Cardiovascular

Multimodality Imaging for Giant Left Circumflex Branch Aneurysm Rupturing Into the Superior Vena Cava-Right Atrial Junction.

TL;DR

A multimodality imaging approach using transesophageal echocardiography, cardiac computed tomography angiography, and 3D CT reconstruction was pivotal in guiding successful single-stage surgical intervention for a rare giant left circumflex branch aneurysm rupturing into the superior vena cava-right atrial junction.

Key Findings

Giant left circumflex branch aneurysm rupturing into the superior vena cava-right atrial junction is an extremely rare and high-risk condition.

  • The case involved a giant left circumflex (LCX) branch aneurysm with fistulous communication to the SVC-RA junction.
  • The condition was accompanied by severe valvular regurgitation.
  • Giant coronary artery aneurysms with fistulas are described as 'extremely rare and high-risk' in the literature.

Transesophageal echocardiography successfully visualized the aneurysm and turbulent shunt flow in this case.

  • Transesophageal echocardiography (TEE) was able to visualize the giant LCX branch aneurysm.
  • TEE demonstrated turbulent shunt flow at the site of rupture into the SVC-RA junction.
  • TEE contributed to the multimodality imaging workup that guided surgical planning.

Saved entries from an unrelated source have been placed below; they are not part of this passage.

(* ===== verification/Shutdown.v ===== *)
(** * The end of a router daemon

    What happens after a signal: [main] of src/router/tcp_router.cpp requests the
    stop of the accept loop, closes the server socket, joins the loop, and
    destroys the router, whose members stop and join the threads of the
    connections one after the other.  evl_router.cpp has the same [main] and the
    same members.

    A thread that reads frames is a deterministic program over the bytes that
    its remote side has sent; [None] means that it waits in [recv].  What it does
    with a frame (RouterCore.v, TcpRouter.v) is one step here, so the sends of a
    handler are taken to return. *)

From Stdlib Require Import ZArith Lia.
From stdpp Require Import base list numbers relations.
From S2P Require Import Prelude Protocol.

#[local] Open Scope Z_scope.

Module Shutdown.

(** ** A thread that reads frames *)

(** [Connection::run] and [run_connection_reader]. *)
Inductive kind := Client | Link.

(** The head of the loop, in [poll_in], in [recv_all] of the header and of the
    body, in the handler, returned. *)
Inductive pc := Head | Poll | Header | Body (frame : FrameHeader) | Handle (frame : FrameHeader) (body : bytes) | Returned.
(** Two threads on EVL, the first not attached; the second creation fails. *)
Lemma thread_life_witness :
  let platform := evl_platform (fun i _ => if decide (i = 0%nat) then -1 else 5) (fun _ => 0) (fun i => 100 + Z.of_nat i) in
  let calls := [Op Start; Op Start; Op Detach; Op Start; Op (StartWith (mkTC "rx" IDLE FIFO 2 0)); Join] in
  let schedule := [None; None; None; Some 0%nat; None; None; None; None; None; None; None; None; Some 0%nat; Some 1%nat; None; Some 1%nat] in
  let w := @life_run platform schedule (@life_start default_config calls [0; 11; 0]) in
  w_faults w = [] /\ (exists rest, life_over (@life_run platform rest w)) /\
  map ch_done (w_children w) = [[Attach "corerat-unnamed:100"]; [Attach "corerat-rx:101"]].
Proof.
  intros platform calls schedule w.
  pose proof (@thread_life platform (evl_platform_spec _ _ _) default_config calls [0; 11; 0] schedule) as Hlife.
  destruct Hlife as (H1&_&_&H2). split; [exact H1|]. split; [exact H2|]. vm_compute. reflexivity.
Defined.
End ThreadLife.
(** Writing a message into a slot that is not in use. *)
Lemma fill_slot r i m data priority src :
  ring_wf r -> slot_meta r !! i = Some m -> sm_in_use m = false ->
  zlen data <= slot_size r -> in_s 8 priority ->
  exists mem, mem_write (slot_ptr r i) data (slot_data r) = Some mem /\
    let r' := mkRing (<[i := mkSlot priority true src (u32 (zlen data))]> (slot_meta r)) mem (slot_size r) in
    ring_wf r' /\ capacity r' = capacity r /\ messages r' ≡ₚ mkMsg priority src data :: messages r.
Proof.
  intros Hwf Hm Hu Hlen Hp. pose proof Hwf as [Hs Hd H32 Hmeta]. pose proof (lookup_meta _ _ _ Hm) as Hi.
  rewrite (slot_ptr_wf r i Hwf Hi). set (off := (i * Z.to_nat (slot_size r))%nat).
  pose proof (zlen_nonneg data) as Hnn.
  assert (length data <= Z.to_nat (slot_size r))%nat as Hln by (unfold zlen in *; lia).
  assert (off + length data <= length (slot_data r))%nat as Hfit by (rewrite Hd; unfold off; nia).
  destruct (mem_write off data (slot_data r)) as [mem|] eqn:Hw;
    [|exfalso; unfold mem_write in Hw; case_decide; [discriminate Hw|lia]]. exists mem. split; [done|].
  set (m' := mkSlot priority true src (u32 (zlen data))). set (r' := mkRing _ mem (slot_size r)).
  assert (u32 (zlen data) = zlen data) as Hu32 by (apply wrapu_id; unfold in_u; nia).
  assert (capacity r' = capacity r) as Hc by (unfold capacity, r'; cbn; by rewrite length_insert).
  assert (slot_message r' i = Some (mkMsg priority src data)) as Hmsg.
  { unfold slot_message, r'. cbn. rewrite list_lookup_insert_eq by done. cbn. rewrite Hu32.
    unfold zlen. rewrite Nat2Z.id. fold off. by rewrite (mem_write_same _ _ _ _ Hw). }
  split_and!; [|done|].
  - split; rewrite ?Hc; cbn [slot_size slot_data slot_meta r']; [done| |done|].
    + by rewrite (mem_write_length _ _ _ _ Hw).
    + apply Forall_insert; [done|]. cbn. rewrite Hu32. done.
  - rewrite (messages_split r' i) by by rewrite Hc.
    rewrite Hmsg, (messages_split r i) by done.
    assert (slot_message r i = None) as -> by (unfold slot_message; by rewrite Hm, Hu).
    rewrite (others_ext r r'); [done|done|]. intros j Hj Hne. unfold slot_message, r'. cbn.
    rewrite list_lookup_insert_ne by done. destruct (slot_meta r !! j) as [mj|] eqn:Ej; [|done].
    destruct (sm_in_use mj); [|done]. do 2 f_equal. apply (mem_write_other off data _ _ _ _ Hw).
    rewrite Forall_lookup in Hmeta. destruct (Hmeta j mj Ej) as [_ Hsz]. unfold off.
    destruct (decide (j < i)%nat); [left|right]; nia.
Qed.

Lemma length_messages r : (length (messages r) <= capacity r)%nat.
Proof.
  unfold messages. assert (forall l, (length (omap (slot_message r) l) <= length l)%nat) as H.
  { induction l as [|i l IH]; [done|]. cbn. destruct (slot_message r i); cbn; lia. }
  specialize (H (seq 0 (capacity r))). by rewrite length_seq in H.
Qed.

Lemma all_used_length r :
  Forall (fun m => sm_in_use m = true) (slot_meta r) -> length (messages r) = capacity r.
Proof.
  intros Hall. unfold messages.
  assert (forall l, Forall (fun i => (i < capacity r)%nat) l ->
    length (omap (slot_message r) l) = length l) as H.
  { induction 1 as [|i l Hi _ IH]; [done|]. cbn.
    destruct (lookup_lt_is_Some_2 (slot_meta r) i Hi) as [m Hm].
    destruct (message_in r i m Hm) as (msg&->&_); [by rewrite Forall_lookup in Hall; apply (Hall i)|].
    cbn. by rewrite IH. }
  rewrite H, length_seq; [done|]. apply Forall_forall. intros j Hj.
  apply list_elem_of_In, elem_of_seq in Hj. lia.
Qed.

(** The outcomes of [post] on the bag. *)
Inductive posted (cap : nat) (new : message) (ms : list message) : bool -> list message -> Prop :=
  | posted_free ms' :
      (length ms < cap)%nat -> ms' ≡ₚ new :: ms -> posted cap new ms true ms'
  | posted_evicting victim rest ms' :
      length ms = cap -> ms ≡ₚ victim :: rest ->
      Forall (fun m => msg_priority victim <= msg_priority m) ms ->
      msg_priority victim < INT8_MAX -> msg_priority victim <= msg_priority new ->
      ms' ≡ₚ new :: rest -> posted cap new ms true ms'
  | posted_refused :
      length ms = cap ->
      (Forall (fun m => msg_priority new < msg_priority m) ms \/
       Forall (fun m => msg_priority m = INT8_MAX) ms) ->
      posted cap new ms false ms.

Cardiac computed tomography angiography (CCTA) precisely delineated the anatomical details of the aneurysm and its fistulous connection.

  • CCTA provided precise delineation of anatomical details of the giant LCX branch aneurysm.
  • 3D CT reconstruction clarified the spatial relationships of the aneurysm relative to surrounding structures.
  • The combination of CCTA and 3D reconstruction complemented TEE findings in the multimodality imaging approach.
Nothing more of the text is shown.